Posts tagged United Food and Commercial Workers
Nearly four decades after infamous strike, Hormel workers in Austin march on Labor Day for better pay
September 6, 2023 // Meatpacking workers in Austin say they need a raise from Hormel Foods Corp. to keep pace with inflation and potentially avert a strike. The Labor Day march aimed to rally support as the local United Food and Commercial Workers (UFCW) bargaining team and Hormel leadership are running out of time to negotiate a new four-year contract. Many carried the memory of the bitter 1985-86 strike against Hormel, one of the most infamous episodes in modern U.S. labor history.
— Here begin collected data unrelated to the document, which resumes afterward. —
(** ** What a snapshot vouches for *)
Definition still (w w' : World) : Prop := w_db w' = w_db w ∧ w_busy w' = w_busy w.
#[export] Instance still_preorder : PreOrder still.
Proof. split; [done|]. intros a b c [] []. split; congruence. Qed.
Create HintDb still.
Lemma query_still {A} (f : DB → A) w : still w (query f w).2. Proof. done. Qed.
Lemma row_still {A} (f : DB → option A) w : still w ((let! r := query f in scan_row r) w).2.
Proof. unfold query, bind, gets, scan_row. simpl. by destruct (f (w_db w)). Qed.
#[export] Hint Resolve query_still row_still : still.
Section fencing.
Context {T : Type} `{Host T}.
Definition db_of (t : T) : DB := w_db (nd_world (node_of t)).
Definition moves (t t' : T) : Prop := fenced (db_of t) (db_of t').
#[export] Instance moves_preorder : PreOrder moves.
Proof. split; [intros t; unfold moves; reflexivity|]. intros a b c ? ?. unfold moves in *. by etransitivity. Qed.
Definition fencing B (m : M T error B) : Prop := guarantees (λ _, True) moves m.
Lemma here_fencing {A} (m : SM A) : preserves (db_rel fenced) m → fencing A (here m).
Proof.
  intros Hm t _. split; [done|]. unfold moves, db_of. rewrite here_eq. simpl. rewrite node_of_set.
  apply (Hm _ (m (nd_world (node_of t))).1). by destruct (m _).
Qed.
Lemma at_node_fencing {A} (m : NM A) : (∀ n, w_db (nd_world (m n).2) = w_db (nd_world n)) → fencing A (at_node m).
Proof.
  intros Hm t _. split; [done|]. unfold moves, db_of, at_node. rewrite lift_eq. simpl. rewrite node_of_set, Hm. reflexivity.
Qed.
(** [quiet]: a call that only reads, and may look at the clock. *)
Definition quiet B (m : M T error B) : Prop := ∀ t, still (nd_world (node_of t)) (nd_world (node_of (m t).2)).
Lemma here_quiet {A} (m : SM A) : (∀ w, still w (m w).2) → quiet A (here m).
Proof. intros Hm t. rewrite here_eq. simpl. rewrite node_of_set. apply Hm. Qed.
Lemma at_node_quiet {A} (m : NM A) : (∀ n, still (nd_world n) (nd_world (m n).2)) → quiet A (at_node m).
Proof. intros Hm t. unfold at_node. rewrite lift_eq. simpl. by rewrite node_of_set. Qed.
Lemma quiet_fencing {A} (m : M T error A) : quiet A m → fencing A m.
Proof. intros Hm t _. split; [done|]. unfold moves, db_of. destruct (Hm t) as [-> _]. reflexivity. Qed.
Lemma calls_impl {A} (P Q : ∀ B, M T error B → Prop) (p : svc T error A) : (∀ B m, P B m → Q B m) → calls P p → calls Q p.
Proof. intros HPQ. induction p as [a|B m k IH]; [done|]. intros [Hm Hk]. split; [by apply HPQ|]. intros r. by apply IH. Qed.
Lemma calls_quiet_fencing {A} (p : svc T error A) : calls quiet p → calls fencing p.
Proof. apply calls_impl. intros B m. apply quiet_fencing. Qed.
Context (fault : error → Prop).
Lemma fwp_any {A} (p : svc T error A) (Q : A → T → Prop) t : calls fencing p → (∀ a t1, Q a t1) → wp (λ _, True) moves fault p Q t.
Proof. intros Hp HQ. apply wp_calls; [apply _|by intros; apply HQ|done]. Qed.
(** Reading a row. *)
Lemma fwp_row {A B} (row : DB → option A) (k : res error A → svc T error B) Q t :
  (∀ t1, moves t t1 → ∀ a, row (db_of t1) = Some a → wp (λ _, True) moves fault (k (Ok a)) Q t1) →
  (∀ e t1, wp (λ _, True) moves fault (k (Err e)) Q t1) →
  wp (λ _, True) moves fault (Call (here (let! r := query row in scan_row r)) k) Q t.
Proof.
  intros Hk He. apply wp_call; [apply here_fencing; db_preserve|]. intros t1 _ Hr. split; [|by intros].
  rewrite here_eq. simpl. unfold bind, query, gets, scan_row. simpl. fold (db_of t1).
  assert (Hs : moves t1 (set_node (put_world (nd_world (node_of t1)) (node_of t1)) t1))
    by (unfold moves, db_of; rewrite node_of_set; reflexivity).
  destruct (row (db_of t1)) as [a|] eqn:Erow; simpl; [|apply He]. eapply wp_env; [apply _|exact Hs|]. by apply Hk.
Qed.
End fencing.
Abbreviation fwp fault := (wp (λ _, True) moves fault).
(** The source version was [v] in this state or an earlier one. *)
Definition reached (v : Z) (db : DB) : Prop := ∃ db0, fenced db0 db ∧ db_authorization_source_version db0 = Some v.
Lemma reached_later v db db' : reached v db → fenced db db' → reached v db'.
Proof. intros (db0 & Hf & Hv) Hf'. exists db0. split; [by etransitivity|done]. Qed.
(** While it is still [v], bindings and memberships are what they were. *)
Lemma reached_guarded v db db' :
  reached v db → fenced db db' → db_authorization_source_version db' = Some v → guarded db' = guarded db.
Proof.
  intros (db0 & [Hle _] & Hv) [Hle' Hg] Hv'. apply Hg. rewrite Hv in Hle. rewrite Hv' in *.
  symmetry. apply source_le_antisym; done.
Qed.
(** The actor's standing in the scope: an active binding, and a membership with
    that role unless the actor is a service. *)
Definition standing (key : cacheKey) (role : string) (db : DB) : Prop :=
  let '(actorID, orgID, customerID) := key in
  (∃ b, binding_of orgID customerID db = Some b ∧ bi_Status b = BindingActive) ∧
  (role = "service" ∨ ∃ m, member_of orgID actorID db = Some m ∧ role = role_string (om_Role m)).
Definition vouched (key : cacheKey) (sn : Snapshot) (db : DB) : Prop :=
  (sn_Fresh sn = true → 0 < sn_SourceVersion sn) ∧
  ∀ db', fenced db db' → db_authorization_source_version db' = Some (sn_SourceVersion sn) → standing key (sn_Role sn) db'.
Lemma vouched_later key sn db db' : vouched key sn db → fenced db db' → vouched key sn db'.
Proof. intros [Hs H] Hf. split; [done|]. intros db2 Hf2. apply H. by etransitivity. Qed.
Lemma binding_guarded o c db db' : guarded db' = guarded db → binding_of o c db' = binding_of o c db.
Proof. unfold guarded, binding_of. by intros [= _ -> _]. Qed.
Lemma member_guarded o u db db' : guarded db' = guarded db → member_of o u db' = member_of o u db.
Proof. unfold guarded, member_of. by intros [= -> _ _]. Qed.

Lemma Load_reached fault w :
  wp (λ _, True) (db_rel fenced) fault Load (λ r w', ∀ s, r = Ok s → reached (as_SourceVersion s) (w_db w')) w.
Proof.
  assert (Hread : ∀ A (m : SM A), (∀ w, w_db (m w).2 = w_db w) → guarantees (λ _, True) (db_rel fenced) m)
    by (intros A m Hm w0 _; split; [done|]; unfold db_rel; rewrite Hm; reflexivity).
  unfold Load. apply wp_call; [apply Hread; intros w0; unfold scan_row; cbn; by destruct (db_authorization_source_version _)|].
  intros w1 _ _. split; [|by intros; apply wp_Done; intros]. unfold query, bind, gets, scan_row. cbn [fst snd].
  destruct (db_authorization_source_version (w_db w1)) as [v|] eqn:Ev; [|by apply wp_Done; intros].
  assert (Hv : reached v (w_db w1)) by (exists (w_db w1); split; [reflexivity|done]). cbn beta match zeta.
  assert (Hrest : ∀ A (m : SM A) (k : res error A → svc World error (res error AuthorizationSnapshot)) w2,
    (∀ w, w_db (m w).2 = w_db w) → reached v (w_db w2) →
    (∀ r w3, reached v (w_db w3) → wp (λ _, True) (db_rel fenced) fault (k r) (λ r w', ∀ s, r = Ok s → reached (as_SourceVersion s) (w_db w')) w3) →
    wp (λ _, True) (db_rel fenced) fault (Call m k) (λ r w', ∀ s, r = Ok s → reached (as_SourceVersion s) (w_db w')) w2).
  { intros A m k w2 Hm Hw2 Hk. apply wp_call; [by apply Hread|]. intros w3 _ Hr. assert (reached v (w_db w3)) by by eapply reached_later.
    split; [apply Hk; by rewrite Hm|]. intros e _. by apply Hk. }
  assert (Hbad : ∀ e w3, wp (λ _, True) (db_rel fenced) fault (Load_failed e) (λ r w', ∀ s, r = Ok s → reached (as_SourceVersion s) (w_db w')) w3)
    by (intros; by apply wp_Done).
  apply Hrest; [intros w0; unfold scan_row; cbn; by destruct (at_policy_version _)|done|]. intros [p|e] w2 Hw2; [|apply Hbad].
  do 3 (apply Hrest; [done|done|]; clear w2 Hw2; intros [?|e] w2 Hw2; [|apply Hbad]).
  apply wp_Done. intros w3 _ Hr s [= <-]. by eapply reached_later.
Qed.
Workers stopped at the Spam Museum, raising as much noise as possible while onlookers took video on their phones, then went north to Hormel offices and the Spam Museum's former location, before returning to the Austin Labor Center just a few blocks west of the Cedar River. As of last week, workers are seeking $6.50 wage increases by September 2025, while Hormel is offering $2.15 over four years. The two sides are also split on insurance increases, bereavement and pension increases, among other issues. The contract talks come as Hormel profits, and the prices of bacon, turkey and other commodities, dip as markets adjust to post-pandemic conditions. The company recently lowered its financial forecast for the rest of 2023, estimating its sales will decline as much as 4% or remain flat compared to 2022.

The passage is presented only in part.